The news brought word that former Baylor football player Shawn Oakman was acquitted of second-degree felony sexual assault by a Texas jury. He was one of three players charged in the sexual assault panic that gripped Baylor University in 2016. That scandal resulted in mass firings, including the president of the university, Ken Starr. A law firm was hired to investigate the claims and their super-secret report led the board to purge the university of just about anyone connected to the football program.
Despite the rumors and over-heated press accounts, there was never much in the way of details to assess. In addition to Oakman, two other players were charged with crimes related to the panic. One player, Tevin Elliot, was sent away for twenty years, while the other player, Sam Ukwuachu, got 180 days for sexual assault. The case against Elliot was strong, even if a bit exaggerated. The case against Ukwuachu was the more familiar story of foggy memories, questionable claims and female regret.

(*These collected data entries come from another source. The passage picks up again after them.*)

(** * Spotify Quiz: the game-session engine of [game.py] and [server.py]

    A shallow embedding of the Python classes [Game] (game.py), [Server]
    and [Receiver] (server.py) with the constants of conf.py, and of
    [Cover.index_to_pos] (gui.py), and the properties of the engine proved
    over that embedding.

    Modelling conventions.
    - A Python [float] carrying a finite value is a rational [Q]; [int(x)]
      truncates toward zero.
    - A connected client (a Twisted [Receiver] object, compared by
      identity) is a natural number.
    - A method that mutates [self] is a computation in a state-and-exception
      monad over the object; the state reached before an exception is raised
      is kept, as Python keeps it.
    - [random.choice] and [random.shuffle] draw from a sequence
      [rng : nat -> nat]; the position of the next draw is part of the
      world.
    - [client.send(d)] appends to an outbox; [reactor.callLater] appends a
      delayed call to [callbacks], and a timer that fires is an event.
    - Recursion and [while True] take a fuel argument; running out of fuel is
      the outcome [Diverge].
    - Log lines are not modelled, except for the attribute reads and method
      calls their arguments perform. *)

From stdpp Require Import gmap strings list fin_maps.
From Stdlib Require Import QArith Qround Sorted.

Local Open Scope Z_scope.
Local Open Scope nat_scope.

(** ** conf.py *)

Definition MIN_PLAYERS : nat := 1.
Definition MAX_PLAYERS : nat := 3.
Definition ROUND_TIME : Z := 10.
Definition INTERMISSION_TIMEOUT : Z := 3.
Definition NUMBER_OF_ALTERNATIVES : nat := 4.
Definition POINTS : list Z := [89; 55; 34; 21; 13; 8; 5; 3; 2; 1]%Z.

(** ** Python values and exceptions *)

Inductive exn : Set :=
| AssertionError
| AttributeError
| IndexError
| KeyError
| ValueError.

(** The result of a pure expression that may raise. *)
Inductive res (A : Type) : Type :=
| Val (a : A)
| Exc (e : exn).
Arguments Val {A} a.
Arguments Exc {A} e.

(** [int(x)] on a float: truncation toward zero. *)
Definition py_int (x : Q) : Z := Z.quot (Qnum x) (Zpos (Qden x)).

(** [seq[i]] on a tuple or list: a negative index counts from the end, and
    an index outside [-len, len) raises [IndexError]. *)
Definition py_getitem {A} (l : list A) (i : Z) : res A :=
  let n := Z.of_nat (length l) in
  let j := if (i <? 0)%Z then (n + i)%Z else i in
  if (j <? 0)%Z then Exc IndexError
  else match l !! Z.to_nat j with
       | Some a => Val a
       | None => Exc IndexError
       end.

(** [not x] on [None] or a string. *)
Definition falsy (x : option string) : bool :=
  match x with
  | None => true
  | Some s => bool_decide (s = "")
  end.

(** [list.remove(x)]: drops the first occurrence, [ValueError] when there is
    none. *)
Fixpoint list_remove_first {A} `{EqDecision A} (x : A) (l : list A) : res (list A) :=
  match l with
  | [] => Exc ValueError
  | y :: l' =>
      if decide (x = y) then Val l'
      else match list_remove_first x l' with
           | Val r => Val (y :: r)
           | Exc e => Exc e
           end
  end.

(** ** Data of a game *)

Definition Client : Type := nat.

(** A track is the tuple [(spotify_uri, artist, title)]. *)
Definition Track : Type := string * string * string.
Definition uri (t : Track) : string := t.1.1.
Definition artist (t : Track) : string := t.1.2.
Definition title (t : Track) : string := t.2.

(** An answer is the tuple [(username, answer, time)]. *)
Definition Answer : Type := string * Z * Q.
Definition a_username (a : Answer) : string := a.1.1.
Definition a_answer (a : Answer) : Z := a.1.2.
Definition a_time (a : Answer) : Q := a.2.

Inductive Message : Type :=
| MsgStartRound (spotify_uri : string) (choices : list Track) (round : nat)
| MsgEndRound (winner : option string) (score : list (string * Z))
| MsgIntermission (timeout : Z) (enough_players enough_tracks : bool).

(** ** The world and the monad *)

(** The object under execution together with the process-wide state the
    methods touch: the position in the random sequence and the messages sent
    so far (oldest first). *)
Record World (S : Type) : Type := {
  st : S;
  rpos : nat;
  outbox : list (Client * Message)
}.
Arguments st {S} w.
Arguments rpos {S} w.
Arguments outbox {S} w.
Arguments Build_World {S} st rpos outbox.

Inductive outcome (S A : Type) : Type :=
| Ok (a : A) (w : World S)
| Raise (e : exn) (w : World S)
| Diverge.
Arguments Ok {S A} a w.
Arguments Raise {S A} e w.
Arguments Diverge {S A}.

Definition M (S A : Type) : Type := World S → outcome S A.

Definition ret {S A} (a : A) : M S A := λ w, Ok a w.
Definition bind {S A B} (m : M S A) (k : A → M S B) : M S B :=
  λ w, match m w with
       | Ok a w' => k a w'
       | Raise e w' => Raise e w'
       | Diverge => Diverge
       end.
Definition raise {S A} (e : exn) : M S A := λ w, Raise e w.
Definition diverge {S A} : M S A := λ _, Diverge.
Definition get {S} : M S S := λ w, Ok (st w) w.
Definition modify {S} (f : S → S) : M S unit :=
  λ w, Ok tt (Build_World (f (st w)) (rpos w) (outbox w)).
Definition send {S} (c : Client) (d : Message) : M S unit :=
  λ w, Ok tt (Build_World (st w) (rpos w) (outbox w ++ [(c, d)])).
Definition lift_res {S A} (r : res A) : M S A :=
  match r with
  | Val a => ret a
  | Exc e => raise e
  end.
Definition py_assert {S} (b : bool) : M S unit :=
  if b then ret tt else raise AssertionError.

(** The monad operations behind stdpp's [x ← m; k] and [m;; k]. *)
#[export] Instance M_ret {S} : MRet (M S) := λ A a, ret a.
#[export] Instance M_bind {S} : MBind (M S) := λ A B k m, bind m k.

(** ** game.py *)

Module game.

(** The methods handed to [reactor.callLater]. *)
Inductive Callback : Set :=
| CbStartRound
| CbRoundTimedout.

(** A Twisted [DelayedCall]; [active()] is false once it has been cancelled
    or called. *)
Record DelayedCall : Type := {
  dc_delay : Z;
  dc_func : Callback;
  dc_active : bool
}.

Record Game : Type := {
  id : nat;
  clients : list Client;
  waiting : list Client;
  users : gmap Client string;
  score : list (string * Z);
  round : nat;
  used_tracks : list Track;
  all_tracks : list Track;
  is_running : bool;
  choices : list Track;
  answers : list Answer;
  callbacks : list DelayedCall;
  (* [correct_answer] is not set by [__init__]: [None] is the missing attribute *)
  correct_answer : option nat
}.

Definition set_clients (v : list Client) (g : Game) : Game :=
  {| id := id g; clients := v; waiting := waiting g; users := users g;
     score := score g; round := round g; used_tracks := used_tracks g;
     all_tracks := all_tracks g; is_running := is_running g;
     choices := choices g; answers := answers g; callbacks := callbacks g;
     correct_answer := correct_answer g |}.
Definition set_waiting (v : list Client) (g : Game) : Game :=
  {| id := id g; clients := clients g; waiting := v; users := users g;
     score := score g; round := round g; used_tracks := used_tracks g;
     all_tracks := all_tracks g; is_running := is_running g;
     choices := choices g; answers := answers g; callbacks := callbacks g;
     correct_answer := correct_answer g |}.
Definition set_users (v : gmap Client string) (g : Game) : Game :=
  {| id := id g; clients := clients g; waiting := waiting g; users := v;
     score := score g; round := round g; used_tracks := used_tracks g;
     all_tracks := all_tracks g; is_running := is_running g;
     choices := choices g; answers := answers g; callbacks := callbacks g;
     correct_answer := correct_answer g |}.
Definition set_score (v : list (string * Z)) (g : Game) : Game :=
  {| id := id g; clients := clients g; waiting := waiting g; users := users g;
     score := v; round := round g; used_tracks := used_tracks g;
     all_tracks := all_tracks g; is_running := is_running g;
     choices := choices g; answers := answers g; callbacks := callbacks g;
     correct_answer := correct_answer g |}.
Definition set_round (v : nat) (g : Game) : Game :=
  {| id := id g; clients := clients g; waiting := waiting g; users := users g;
     score := score g; round := v; used_tracks := used_tracks g;
     all_tracks := all_tracks g; is_running := is_running g;
     choices := choices g; answers := answers g; callbacks := callbacks g;
     correct_answer := correct_answer g |}.
Definition set_used_tracks (v : list Track) (g : Game) : Game :=
  {| id := id g; clients := clients g; waiting := waiting g; users := users g;
     score := score g; round := round g; used_tracks := v;
     all_tracks := all_tracks g; is_running := is_running g;
     choices := choices g; answers := answers g; callbacks := callbacks g;
     correct_answer := correct_answer g |}.
Definition set_all_tracks (v : list Track) (g : Game) : Game :=
  {| id := id g; clients := clients g; waiting := waiting g; users := users g;
     score := score g; round := round g; used_tracks := used_tracks g;
     all_tracks := v; is_running := is_running g;
     choices := choices g; answers := answers g; callbacks := callbacks g;
     correct_answer := correct_answer g |}.
Definition set_is_running (v : bool) (g : Game) : Game :=
  {| id := id g; clients := clients g; waiting := waiting g; users := users g;
     score := score g; round := round g; used_tracks := used_tracks g;
     all_tracks := all_tracks g; is_running := v;
     choices := choices g; answers := answers g; callbacks := callbacks g;
     correct_answer := correct_answer g |}.
Definition set_choices (v : list Track) (g : Game) : Game :=
  {| id := id g; clients := clients g; waiting := waiting g; users := users g;
     score := score g; round := round g; used_tracks := used_tracks g;
     all_tracks := all_tracks g; is_running := is_running g;
     choices := v; answers := answers g; callbacks := callbacks g;
     correct_answer := correct_answer g |}.
Definition set_answers (v : list Answer) (g : Game) : Game :=
  {| id := id g; clients := clients g; waiting := waiting g; users := users g;
     score := score g; round := round g; used_tracks := used_tracks g;
     all_tracks := all_tracks g; is_running := is_running g;
     choices := choices g; answers := v; callbacks := callbacks g;
     correct_answer := correct_answer g |}.
Definition set_callbacks (v : list DelayedCall) (g : Game) : Game :=
  {| id := id g; clients := clients g; waiting := waiting g; users := users g;
     score := score g; round := round g; used_tracks := used_tracks g;
     all_tracks := all_tracks g; is_running := is_running g;
     choices := choices g; answers := answers g; callbacks := v;
     correct_answer := correct_answer g |}.
Definition set_correct_answer (v : option nat) (g : Game) : Game :=
  {| id := id g; clients := clients g; waiting := waiting g; users := users g;
     score := score g; round := round g; used_tracks := used_tracks g;
     all_tracks := all_tracks g; is_running := is_running g;
     choices := choices g; answers := answers g; callbacks := callbacks g;
     correct_answer := v |}.


(** [Game.time_to_points], game.py:246-258. *)
Definition time_to_points (time : Q) : res Z :=
  let time := py_int time in
  if (Z.of_nat (length POINTS) <? time)%Z then Val 0%Z
  else py_getitem POINTS time.


(** [sorted(l, key = operator.itemgetter(2))]: a stable sort by time. *)
Fixpoint insert_by_time (a : Answer) (l : list Answer) : list Answer :=
  match l with
  | [] => [a]
  | b :: l' =>
      if Qle_bool (a_time a) (a_time b) then a :: b :: l'
      else b :: insert_by_time a l'
  end.
Definition sorted_by_time (l : list Answer) : list Answer :=
  foldr insert_by_time [] l.

(** [x[i], x[j] = x[j], x[i]] *)
Definition swap {A} (x : list A) (i j : nat) : list A :=
  match x !! i, x !! j with
  | Some a, Some b => <[j:=a]> (<[i:=b]> x)
  | _, _ => x
  end.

There were some serious crimes committed by at least one player, so the affair was not without some merit. It’s that the hysteria was always way out of proportion, relative to what actually happened. The final result is one player who did some very bad things. One player who probably used poor judgement and another player who was accused, but acquitted. That hardly warrants dozens of firings, millions of dollars in tribunals and tens of millions in settlements to the people fired from their jobs.
Many of the allegations were so ridiculous, it’s hard to understand how anyone took them seriously. This one is reminiscent of the Virginia rape hoax. On the other hand, this seems to be a part of these sorts of panics. The adults dismiss the crazy talk and then there is a real crime. At that point every coed with a grievance shows up to testify about her night of torment and passion at the hands of some brute. The people in charge convene a tribunal where spectral evidence is presented from a parade of young women.
It is an interesting dynamic. The adults who initially dismiss the vivid claims are not wrong to be skeptical. Probably 95% of these tales are imaginary. Maybe more. On the other hand, the people panicking when a real crime occurs are not unreasonable. Colleges are the safest places on earth, so a real violent predator is like a fox in a hen house. The real victims are perfectly justified in pursuing their claims, even if it sets off a panic. In the moment, everyone is acting in what they think is their best interest.
That said, the aftermath of these panics also follows a pattern. Once everyone has virtue signaled on the issue, the show closes, the dogs bark and the caravan moves on. Then years later we learn that pretty much none of what was reported was true. Maybe a few items were close to right, but most were completely false. That was the case with a similar panic at the University of Colorado in 2001. A co-ed named Lisa Simpson made wild accusations. A panic ensued. Years later, none of it turned out to be true.
These panics are not confined to women having read too many bodice rippers. The hysteria over daycare in the 80’s and 90’s was mostly driven by mothers and quacks in the child psychology rackets. There were a few incidents of actual abuse, but most of the claims were completely absurd. That seems to be a common thread with these panics and hoaxes. The claims need to be salacious and wildly implausible. Simply complaining about a plausible and provable crime is not enough to start a panic.
Of course, the frequency of moral panics, going back to the witch trials, suggests they are a feature of human society, rather than a bug. Even in this age, when we can quickly call back to half a dozen prior panics that look like the one unfolding, there’s no heading these things off once they start. They have to burn themselves out. In fact, efforts to prevent the panic from fully blossoming, simply confirms the fears of the people involved. The lack of proof and the denials of the accused are proof that evils spirits are present.
It would be interesting to see if panics are more or less common in societies with well-defined public rituals and a common culture. It’s possible that panics are an ad hoc adaptation to the lack of public ritual that reinforces a core set of public morals. People in every society need to be reassured that the universe cares for them and they are in good standing with it. Public ritual is a ceremony to capture the spirit of the commonly held beliefs. Mass participation binds the community in those shared beliefs.
In a deracinated society like America, with so much diversity that everyone feels like a stranger, panics could serve as a placeholder for the public ritual. They don’t actually bring society together, but they fill that void, at least temporarily. Right now, the community of people who rule over us are ritualistically demanding the politicians condemn the Somali women for her blasphemy. What she actually said is not the point. What matters is everyone link arms and condemn the bad, in order to celebrate the good.
Another angle to the panic is that they are common at end of cycle times. The Great Fear swept France just before the French Revolution. The old system was falling away, but it was not clear what would replace it. Perhaps the proliferation of hate hoaxes and moral panics we are seeing in America is due to something similar. As old white America passes into history, what comes next is not exactly clear. What new civic religion will bind strangers from strange lands together? No one knows, so everyone is on edge.